Em maio de 2024, Zhang teria seus últimos anos como presidente da Inter. Quase todos eles, virtuais, já que sua última visita à Itália foi em julho de 2023 – o que levantou diversas especulações sobre seu status judicial. Primeiro, o manda chuva gravou um vídeo comemorando a segunda estrela e farreou em transmissões ao vivo no Instagram, ao lado de jogadores do elenco nerazzurro com os quais desenvolveu proximidade muito por conta de sua idade (32, no momento). Depois, emitiu um comunicado duro, evidenciando o embate com o fundo californiano Oaktree, às vésperas do vencimento da quitação do empréstimo tomado.
Na nota publicada no site oficial da Inter, Steven Zhang falou sobre o seu legado, ciente de que os norte-americanos não aceitariam refinanciar o empréstimo e que a busca por outras linhas de crédito para cobrir este rombo havia naufragado. Parecia acuado, entretanto. Não aparentava ser o mesmo presidente que faturou sete troféus ou o que conduziu a equipe do 41º ao sétimo lugar no ranking da Uefa. Nem aquele que delegou funções e permitiu que o clube modernizasse sua comunicação, sua estrutura interna e se aproximasse da torcida, recordista em média de público nos estádios, com mais de 70 mil a cada jogo em San Siro, por anos a fio. Ou ainda o que valorizou os ativos da sociedade, a fez ganhar nova cotação no mercado e a deixou numa situação financeira equilibrada. Sim, porque o problema de caixa, no momento da troca de comando, não era da agremiação. Era da Suning.
Aquele Zhang era o Steven distante, quase como Jindong, seu pai. Era um dirigente que via, a milhares de quilômetros de distância, totalmente impotente, o clube adquirido por sua família ser tomado pelo credor. Tal qual Li Yonghong, seu compatriota, que foi dono do Milan por pouco mais de um ano, mesmo sem ter condições financeiras para tal – e que, por isso, foi destituído, em 2018, pelo fundo Elliott.
Os primos da capital da Lombardia acabaram passando por situações idênticas.
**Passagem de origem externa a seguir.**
Lemma Registry_set_other (r : Registry) (c d : Color) (tm : TokenMetadata) :
  c <> d -> Registry_set r c tm d = r d.
Proof.
  intros H. unfold Registry_set. destruct (Color_eq_dec c d); congruence.
Qed.

Lemma decodeRegistry_range_app (pre post : list Entry) (r : Registry) :
  decodeRegistry_range (pre ++ post) r =
  match decodeRegistry_range pre r with
  | Ok m => decodeRegistry_range post m
  | Err err => Err err
  end.
Proof.
  revert r. induction pre as [|e pre IH]; intros r; simpl.
  - reflexivity.
  - destruct (ColorFromBytes (Key e)) as [[c n]|err]; [|reflexivity].
    destruct (TokenMetadata_Read (Value e)) as [tm|err]; [|reflexivity].
    apply IH.
Qed.

Lemma decodeRegistry_range_total (es : list Entry) (r : Registry) :
  Forall (fun e => exists c tm, entry_decodes e c tm) es ->
  exists m, decodeRegistry_range es r = Ok m.
Proof.
  intros H. revert r. induction H as [|e es (c & tm & (n & Hk) & Hv) _ IH];
    intros r; simpl.
  - now exists r.
  - rewrite Hk, Hv. apply IH.
Qed.

Lemma decodeRegistry_range_ok (es : list Entry) (r m : Registry) :
  decodeRegistry_range es r = Ok m ->
  Forall (fun e => exists c tm, entry_decodes e c tm) es.
Proof.
  revert r. induction es as [|e es IH]; intros r H; simpl in H.
  - constructor.
  - destruct (ColorFromBytes (Key e)) as [[c n]|err] eqn:Hk; [|discriminate].
    destruct (TokenMetadata_Read (Value e)) as [tm|err] eqn:Hv;
      [|discriminate].
    constructor; [|eapply IH; eassumption].
    exists c, tm. split; [now exists n | exact Hv].
Qed.

Lemma decodeRegistry_range_misses (c : Color) (es : list Entry)
    (r m : Registry) :
  Forall (entry_misses c) es ->
  decodeRegistry_range es r = Ok m -> m c = r c.
Proof.
  intros H. revert r. induction H as [|e es He _ IH]; intros r Hm;
    simpl in Hm.
  - congruence.
  - destruct (ColorFromBytes (Key e)) as [[d n]|err] eqn:Hk; [|discriminate].
    destruct (TokenMetadata_Read (Value e)) as [tm|err]; [|discriminate].
    rewrite (IH _ Hm). apply Registry_set_other. eapply He. exact Hk.
Qed.
(** * A shallow embedding of [nn3.py]: a text-game engine with pluggable modules

    The Python program keeps three kinds of mutable objects (engines, map grids
    and input maps), reads lines from the console and prints lines to it, and
    signals failures with exceptions.  The embedding is a state-and-exception
    monad over a [World] made of one store per class of mutable object, the
    console input still to be read and the console output written so far.
    Every method of the source is a definition of the same name whose first
    argument [self] is a reference into the matching store. *)

From stdpp Require Import base tactics option list functions gmap strings pretty.
From Stdlib Require Import ZArith Lia.
From Stdlib Require Ascii.

Open Scope Z_scope.
Open Scope string_scope.

(** ** Python values, exceptions and results *)

(** The exception classes the program can meet.  All of them derive from
    Python's [Exception], the class the engine's [except] clause names. *)
Inductive ExcKind : Type :=
| AttributeError
| IndexError
| KeyError
| TypeError
| EOFError.

(** An exception object: its class and the text [str(e)] gives. *)
Record Exception : Type := mkException { exc_kind : ExcKind; exc_msg : string }.

Inductive Result (A : Type) : Type :=
| Ok (a : A)
| Raise (e : Exception).
Arguments Ok {A} a.
Arguments Raise {A} e.

Definition no_attribute (cls attr : string) : Exception :=
  mkException AttributeError ("'" +:+ cls +:+ "' object has no attribute '" +:+ attr +:+ "'").

Definition is_raise {A} (r : Result A) : bool :=
  match r with Raise _ => true | Ok _ => false end.

(** ** Pieces *)

(** [class Command(Piece)]: the only concrete command of the source is
    [QuitCommand], which keeps a reference to the engine it stops. *)
Inductive Command : Type :=
| QuitCommand (engine : nat).

(** The concrete subclasses of [Piece]. *)
Inductive Piece : Type :=
| PlayerPiece
| RoomPiece (room_name description : string)
| CommandPiece (c : Command).

(** [Vector]: two optional coordinates. *)
Record Vector : Type := mkVector { x : option Z; y : option Z }.

(** [Module]: a reference to one of the two concrete module classes. *)
Inductive Module : Type :=
| MapGridRef (r : nat)
| InputMapRef (r : nat).

(** The Python objects handed to [add_module] and [add_command], which test
    the class of their argument with [isinstance]. *)
Inductive PyObj : Type :=
| PyNone
| PyInt (z : Z)
| PyStr (s : string)
| PyVector (v : Vector)
| PyPiece (p : Piece)
| PyModule (m : Module)
| PyEngine (e : nat).

Definition Command_class_name (c : Command) : string :=
  match c with QuitCommand _ => "QuitCommand" end.

Definition class_name (p : Piece) : string :=
  match p with
  | PlayerPiece => "PlayerPiece"
  | RoomPiece _ _ => "RoomPiece"
  | CommandPiece c => Command_class_name c
  end.

(** [Piece.__init__] stores one dict under [self.attributes].  [PlayerPiece]
    and [RoomPiece] call it; [Command.__init__] does not call
    [super().__init__], so a command has no [attributes]. *)
Definition Piece_init (name description : string) : gmap string string :=
  <["name" := name]> (<["description" := description]> ∅).

Definition get_attributes (p : Piece) : Result (gmap string string) :=
  match p with
  | PlayerPiece => Ok (Piece_init "Player" "The main character of the game.")
  | RoomPiece room_name description => Ok (Piece_init room_name description)
  | CommandPiece c => Raise (no_attribute (Command_class_name c) "attributes")
  end.

(** [d[key]] on a dict of strings; [str] of a [KeyError] is the key's repr. *)
Definition dict_getitem (d : gmap string string) (key : string) : Result string :=
  match d !! key with
  | Some v => Ok v
  | None => Raise (mkException KeyError ("'" +:+ key +:+ "'"))
  end.

(** [piece.name]: no class of the source defines [name], neither as an
    instance attribute ([__init__] sets [attributes], [data], [trigger],
    [engine]) nor as a method, so the lookup fails for every piece. *)
Definition get_name (p : Piece) : Result string :=
  Raise (no_attribute (class_name p) "name").

(** [command.trigger], set by [Command.__init__]; [QuitCommand] passes 'quit'. *)
Definition trigger (c : Command) : string :=
  match c with QuitCommand _ => "quit" end.

(** ** Mutable objects and the world *)

Record GameEngine : Type := mkGameEngine {
  modules : list Module;
  running : bool
}.

Record MapGridModule : Type := mkMapGridModule {
  size_vector : Vector;
  map_grid : list (list (option Piece))
}.

Record InputMapModule : Type := mkInputMapModule {
  commands : gmap string Command
}.

(** What was written to the console: a [print]ed line, or the prompt of
    [input], which ends in no newline. *)
Inductive Output : Type :=
| Line (s : string)
| Prompt (s : string).

Record World : Type := mkWorld {
  engines : nat -> GameEngine;
  grids : nat -> MapGridModule;
  input_maps : nat -> InputMapModule;
  next_ref : nat;
  stdin : list string;
  stdout : list Output
}.

Definition with_engine (e : nat) (g : GameEngine) (w : World) : World :=
  mkWorld (<[e := g]> (engines w)) (grids w) (input_maps w) (next_ref w) (stdin w) (stdout w).

Definition with_grid (r : nat) (g : MapGridModule) (w : World) : World :=
  mkWorld (engines w) (<[r := g]> (grids w)) (input_maps w) (next_ref w) (stdin w) (stdout w).

Definition with_input_map (r : nat) (m : InputMapModule) (w : World) : World :=
  mkWorld (engines w) (grids w) (<[r := m]> (input_maps w)) (next_ref w) (stdin w) (stdout w).

Definition with_stdin (l : list string) (w : World) : World :=
  mkWorld (engines w) (grids w) (input_maps w) (next_ref w) l (stdout w).

Definition with_stdout (l : list Output) (w : World) : World :=
  mkWorld (engines w) (grids w) (input_maps w) (next_ref w) (stdin w) l.

Definition with_next_ref (n : nat) (w : World) : World :=
  mkWorld (engines w) (grids w) (input_maps w) n (stdin w) (stdout w).

(** ** The monad: world passing with exceptions

    A raised exception keeps the world as the failing statement left it:
    Python undoes nothing. *)
Definition M (A : Type) : Type := World -> Result A * World.

#[global] Instance M_ret : MRet M := fun A a w => (Ok a, w).

#[global] Instance M_bind : MBind M := fun A B f m w =>
  match m w with
  | (Ok a, w') => f a w'
  | (Raise e, w') => (Raise e, w')
  end.

Definition raise {A} (e : Exception) : M A := fun w => (Raise e, w).

(** [try: body except Exception as e: handler(e)] *)
Definition try_except {A} (body : M A) (handler : Exception -> M A) : M A := fun w =>
  match body w with
  | (Ok a, w') => (Ok a, w')
  | (Raise e, w') => handler e w'
  end.

Definition lift {A} (r : Result A) : M A := fun w => (r, w).

Definition get_world : M World := fun w => (Ok w, w).

Definition modify (f : World -> World) : M unit := fun w => (Ok tt, f w).

(** The world after [lines] more were written to the console. *)
Definition write (lines : list Output) (w : World) : World :=
  with_stdout (stdout w ++ lines) w.

(** [print(s)] *)
Definition print (s : string) : M unit :=
  modify (write [Line s]).

(** [input(prompt)]: writes the prompt, then reads one line; at the end of
    the input it raises [EOFError]. *)
Definition input (prompt : string) : M string := fun w =>
  let w' := write [Prompt prompt] w in
  match stdin w' with
  | line :: rest => (Ok line, with_stdin rest w')
  | [] => (Raise (mkException EOFError "EOF when reading a line"), w')
  end.

(** A fresh object reference. *)
Definition alloc : M nat := fun w => (Ok (next_ref w), with_next_ref (S (next_ref w)) w).

(** ** Strings and lists as Python has them *)

(** The ASCII characters [str.isspace] accepts. *)
Definition is_whitespace (c : Ascii.ascii) : bool :=
  let n := Ascii.nat_of_ascii c in
  ((9 <=? n)%nat && (n <=? 13)%nat) || ((28 <=? n)%nat && (n <=? 32)%nat).

Fixpoint lstrip (s : string) : string :=
  match s with
  | String c s' => if is_whitespace c then lstrip s' else s
  | EmptyString => EmptyString
  end.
Seus proprietários chineses não honraram as dívidas contraídas e foram sacados do comando por fundos de investimentos sediados nos Estados Unidos, como se o império respondesse aos emergentes do gigante asiático.
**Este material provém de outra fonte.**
(** * worker-go/main.go: the dashboard worker

    A shallow embedding of the Go dashboard worker: the websocket client
    registry ([clients], guarded by [clientsMu]), the broadcast dispatcher,
    the report watcher, the report loader with its HTTP handler, and the
    severity counter used by the dashboard template. *)

From Stdlib Require Import ZArith Ascii.
From Stdlib Require SpecFloat.
From stdpp Require Import gmap strings list fin_maps.

Set Warnings "-register-all,-clear-no-such-hyp".
Open Scope Z_scope.

(** ** Connections and the process state *)

(** A [*websocket.Conn] is a pointer; two handles are the same connection
    exactly when the pointers are equal, so a connection is modelled by
    its address. *)
Abbreviation Conn := positive.

(** The lines the worker passes to [log.Printf] / [log.Println]. *)
Inductive LogLine :=
  | LogClientConnected (total : nat)     (* "[ws] Client connected (total: %d)" *)
  | LogClientDisconnected (total : nat)  (* "[ws] Client disconnected (total: %d)" *)
  | LogWriteError (c : Conn)             (* "[ws] write error:", err *)
  | LogReportUpdated                     (* "[watch] Report updated, broadcasting reload" *)
  | LogUpgradeError.                     (* "[ws] upgrade:", err *)

(** The package-level variables together with what the outside world has
    seen of the connections. *)
Record World := mkWorld {
  clients   : gmap Conn bool;         (* var clients = make(map[*websocket.Conn]bool) *)
  clientsMu : bool;                   (* sync.Mutex: true while locked *)
  closed    : gset Conn;              (* connections on which Close() was called *)
  delivered : list (Conn * string);   (* text frames accepted by the transport, in order *)
  logs      : list LogLine            (* log output, in order *)
}.

Definition set_clients (f : gmap Conn bool → gmap Conn bool) (w : World) : World :=
  mkWorld (f (clients w)) (clientsMu w) (closed w) (delivered w) (logs w).
Definition set_clientsMu (b : bool) (w : World) : World :=
  mkWorld (clients w) b (closed w) (delivered w) (logs w).
Definition add_closed (c : Conn) (w : World) : World :=
  mkWorld (clients w) (clientsMu w) ({[c]} ∪ closed w) (delivered w) (logs w).
Definition add_delivered (c : Conn) (msg : string) (w : World) : World :=
  mkWorld (clients w) (clientsMu w) (closed w) (delivered w ++ [(c, msg)]) (logs w).
Definition add_log (l : LogLine) (w : World) : World :=
  mkWorld (clients w) (clientsMu w) (closed w) (delivered w) (logs w ++ [l]).

#[global] Instance LogLine_eq_dec : EqDecision LogLine.
Proof. solve_decision. Defined.

(** The change events the watcher has signaled: the occurrences of its log
    line, each written just before a call of [broadcast]. *)
Definition signals (w : World) : nat :=
  length (filter (λ l, l = LogReportUpdated) (logs w)).

(** What the registry reports as its size: [len(clients)]. *)
Definition Size (w : World) : nat := size (clients w).

(** The messages a connection's peer has received. *)
Definition received (c : Conn) (w : World) : list string :=
  (filter (λ x, x.1 = c) (delivered w)).*2.

(** What the environment decides during one call: the order in which the Go
    runtime enumerates the map in a [range] loop (unspecified, so any
    rearrangement of the keys), and the connections whose transport is
    broken, on which [WriteMessage] returns an error. *)
Record Env := mkEnv {
  rangeOrder : list Conn → list Conn;
  writeFails : gset Conn
}.

Definition env_ok (e : Env) : Prop := ∀ l, rangeOrder e l ≡ₚ l.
Porém, é preciso salientar as diferenças fundamentais nos intercursos desses processos. Enquanto Li não construiu absolutamente nada de relevante no Milan, a Suning teve muitos méritos na Inter, apesar da frequente campanha por sua depuração – tanto é que o fundo Oaktree dará continuidade ao que tem sido feito pelos nerazzurri, mantendo cargos e modelo de negócios. O grande grupo chinês só não teve, de fato, o capital necessário para devolver os 380 milhões de euros que tomou emprestado e, ao não quitar a dívida, avaliada em 395 mi, por causa dos juros, viu a sua gestão acabar de forma insólita, através do prazo estipulado numa cláusula de um contrato assinado três anos antes: às 17 horas do dia 21 de maio de 2024, pelo horário de Milão.